Lemma list_init_ok todo : forall i w, 0 <= i -> i + Z.of_nat todo <= Z.of_nat (length (completion w)) ->
  exists c, list_init todo i w = Some (set_freelist (freelist w ++ seqZ i (Z.of_nat todo)) (set_completion c w)) /\
    length c = length (completion w) /\
    (forall t, i <= t < i + Z.of_nat todo -> znth c t = Some (completion_at t)) /\
    (forall t, t < i -> znth c t = znth (completion w) t).
Proof.
  induction todo as [|todo IH]; intros i w Hi Hl.
  - exists (completion w). cbn. rewrite app_nil_r. split; [by destruct w|]. split_and!; [done| |done]. lia.
  - cbn [list_init]. rewrite zupd_Some by lia. cbn [mbind option_bind].
    set (c1 := <[Z.to_nat i := _]> (completion w)).
    destruct (IH (i + 1) (set_freelist (freelist w ++ [i]) (set_completion c1 w))) as (c & E & H1 & H2 & H3).
    { lia. } { cbn. unfold c1. rewrite length_insert. lia. }
    cbn in H1, H3. assert (Hu : zupd (completion w) i (completion_at i) = Some c1) by (apply zupd_Some; lia).
    exists c. split; [|split; [|split]].
    + rewrite E. f_equal. rewrite (seqZ_cons i) by lia.
      replace (Z.pred (Z.of_nat (S todo))) with (Z.of_nat todo) by lia.
      cbn. rewrite <- app_assoc. by destruct w.
    + rewrite H1. unfold c1. by rewrite length_insert.
    + intros t Ht. destruct (decide (t = i)) as [-> | Hne]; [|apply H2; lia].
      rewrite H3 by lia. by eapply znth_zupd_eq.
    + intros t Ht. rewrite H3 by lia. eapply znth_zupd_ne; [exact Hu|lia].
Qed.

Section Start.
Variable N : Z.
Hypothesis N_range : 1 <= N < 2 ^ 24.

Definition fresh_ring (id rf sz : Z) : SWRing :=
  {| ref := rf; first := 0; last := 0; size := sz; slots := sz / 64; cached_space := u32 (sz - 64);
     ringid := id |}.

Lemma wp_cmd_init w rf sz : quiet w ->
  wp (ring_init set_cmd_ring 0 rf sz) (fun _ w' => quiet w' /\ exists s,
        w' = upd (set_cmd_ring (fresh_ring 0 rf sz) w) s 1
               (set_hc_last 0 (set_hc_first 0 (set_hc_end sz (hw w))))) w.
Proof.
  intros Hq. unfold ring_init. apply wp_bind. eapply wp_ok; [done|].
  assert (Hq0 : quiet (set_cmd_ring (fresh_ring 0 rf sz) w)) by (destruct Hq; by constructor).
  apply wp_bind. eapply wp_mono; [by apply wp_set_and_wait|]. intros [] w1 (s1 & -> & Hq1).
  apply wp_bind. eapply wp_mono; [by apply wp_set_and_wait|]. intros [] w2 (s2 & -> & Hq2).
  apply wp_bind. rewrite decide_True by done. eapply wp_ok; [done|].
  match goal with |- wp _ _ ?w3 => assert (Hq3 : quiet w3) by (by destruct Hq2; constructor) end.
  apply wp_bind. eapply wp_mono; [by apply wp_set_and_wait|]. intros [] w4 (s4 & -> & Hq4).
  eapply wp_mono; [by apply wp_set_and_wait|]. intros [] w5 (s5 & -> & Hq5).
  split; [done|]. exists s5. done.
Qed.

Lemma wp_status_init w rf sz : quiet w ->
  wp (ring_init set_status_ring 1 rf sz) (fun _ w' => quiet w' /\ exists s,
        w' = upd (set_status_ring (fresh_ring 1 rf sz) w) s 1
               (set_hs_last 0 (set_hs_first 0 (set_hs_end sz (hw w))))) w.
Proof.
  intros Hq. unfold ring_init. apply wp_bind. eapply wp_ok; [done|].
  assert (Hq0 : quiet (set_status_ring (fresh_ring 1 rf sz) w)) by (destruct Hq; by constructor).
  apply wp_bind. eapply wp_mono; [by apply wp_set_and_wait|]. intros [] w1 (s1 & -> & Hq1).
  apply wp_bind. eapply wp_mono; [by apply wp_set_and_wait|]. intros [] w2 (s2 & -> & Hq2).
  apply wp_bind. rewrite decide_False by done. eapply wp_ok; [done|].
  match goal with |- wp _ _ ?w3 => assert (Hq3 : quiet w3) by (by destruct Hq2; constructor) end.
  apply wp_bind. eapply wp_mono; [by apply wp_set_and_wait|]. intros [] w4 (s4 & -> & Hq4).
  eapply wp_mono; [by apply wp_set_and_wait|]. intros [] w5 (s5 & -> & Hq5).
  split; [done|]. exists s5. done.
Qed.

Lemma pos_0 : pos N 0 = 0.
Proof. unfold pos. by rewrite Z.mod_0_l by lia. Qed.

(** The state [main] starts from: rings of [N] slots, no status record in
    memory, and hardware that has nothing to do. *)
Record unstarted (w : R) : Prop := {
  u_quiet : quiet w;
  u_fetched : h_fetched (hw w) = [];
  u_completion : length (completion w) = 1024%nat;
  u_cmd : Z.of_nat (length (cmd_mem w)) = N;
  u_status : Z.of_nat (length (status_mem w)) = N;
  u_clear : forall s, s ∈ status_mem w -> word7 s = 0
}.
Lemma schedule_run l s s' : schedule l s = Some s' -> exists n, run n s s'.
Proof.
  revert s. induction l as [|b l IH]; intros s E; cbn in E; [simplify_eq; by exists 0%nat; constructor|].
  apply bind_Some in E as (s1 & E1 & E). destruct (IH _ E) as [n Hn]. destruct b; [exists (S n); by eapply run_app|].
  destruct (poll s) eqn:Ep; [exists n; by eapply run_poll|exists (S n); by eapply run_relay].
Qed.

(** the last write of an application can be lost.  The relay's read tests
    whether the application has finished before it looks for a request, so a
    write that is posted when [main] returns never reaches the simulator. *)
Theorem last_write_lost addr v id d : exists s, rtc step (started [KWrite addr v id] d) s /\
  app s = AExit /\ relay s = RDone /\ dev s = d.
Proof.
  pose proof (schedule_steps [false; false; true; true; true; true; true; true; true; false; false]
    (started [KWrite addr v id] d)) as H.
  destruct (schedule _ _) as [s|] eqn:E; vm_compute in E; [|done].
  exists s. split; [by apply H|]. by injection E as <-.
Qed.

(** The first access that is not plain is where it is. *)
Lemma first_fd l1 x r1 l2 y r2 : Forall plain l1 -> ~ plain x -> Forall plain l2 -> ~ plain y ->
  l1 ++ x :: r1 = l2 ++ y :: r2 -> l1 = l2 /\ x = y.
Proof.
  intros H1 Hx. revert l2. induction H1 as [|o l1 Ho _ IH]; intros [|o2 l2] H2 Hy E; injection E as -> E;
    try apply Forall_cons_iff in H2 as [? H2]; try done.
  by destruct (IH l2) as [-> ->].
Qed.

Lemma plain_prefix p1 fd p2 k r : ~ plain fd -> p1 ++ fd :: p2 = k ++ r -> Forall plain k ->
  exists rest, k ++ rest = p1 ++ [fd].
Proof.
  intros Hnp E Hk. apply app_eq_inv in E as [(m & -> & E)|(m & -> & E)].
  { exists (m ++ [fd]). by rewrite app_assoc. }
  destruct m as [|o m]; [exists [fd]; by rewrite app_nil_r|]. injection E as -> _.
  rewrite Forall_app in Hk. destruct Hk as [_ Hk]. by inversion Hk.
Qed.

= = = = = = =

> **Exercise requirements**: Reprint exactly, and only, the lines running from the one containing "destruct (schedule _" through the last line of the listing above.

> **Solved exercise**:
  destruct (schedule _ _) as [s|] eqn:E; vm_compute in E; [|done].
  exists s. split; [by apply H|]. by injection E as <-.
Qed.

(** The first access that is not plain is where it is. *)
Lemma first_fd l1 x r1 l2 y r2 : Forall plain l1 -> ~ plain x -> Forall plain l2 -> ~ plain y ->
  l1 ++ x :: r1 = l2 ++ y :: r2 -> l1 = l2 /\ x = y.
Proof.
  intros H1 Hx. revert l2. induction H1 as [|o l1 Ho _ IH]; intros [|o2 l2] H2 Hy E; injection E as -> E;
    try apply Forall_cons_iff in H2 as [? H2]; try done.
  by destruct (IH l2) as [-> ->].
Qed.

Lemma plain_prefix p1 fd p2 k r : ~ plain fd -> p1 ++ fd :: p2 = k ++ r -> Forall plain k ->
  exists rest, k ++ rest = p1 ++ [fd].
Proof.
  intros Hnp E Hk. apply app_eq_inv in E as [(m & -> & E)|(m & -> & E)].
  { exists (m ++ [fd]). by rewrite app_assoc. }
  destruct m as [|o m]; [exists [fd]; by rewrite app_nil_r|]. injection E as -> _.
  rewrite Forall_app in Hk. destruct Hk as [_ Hk]. by inversion Hk.
Qed.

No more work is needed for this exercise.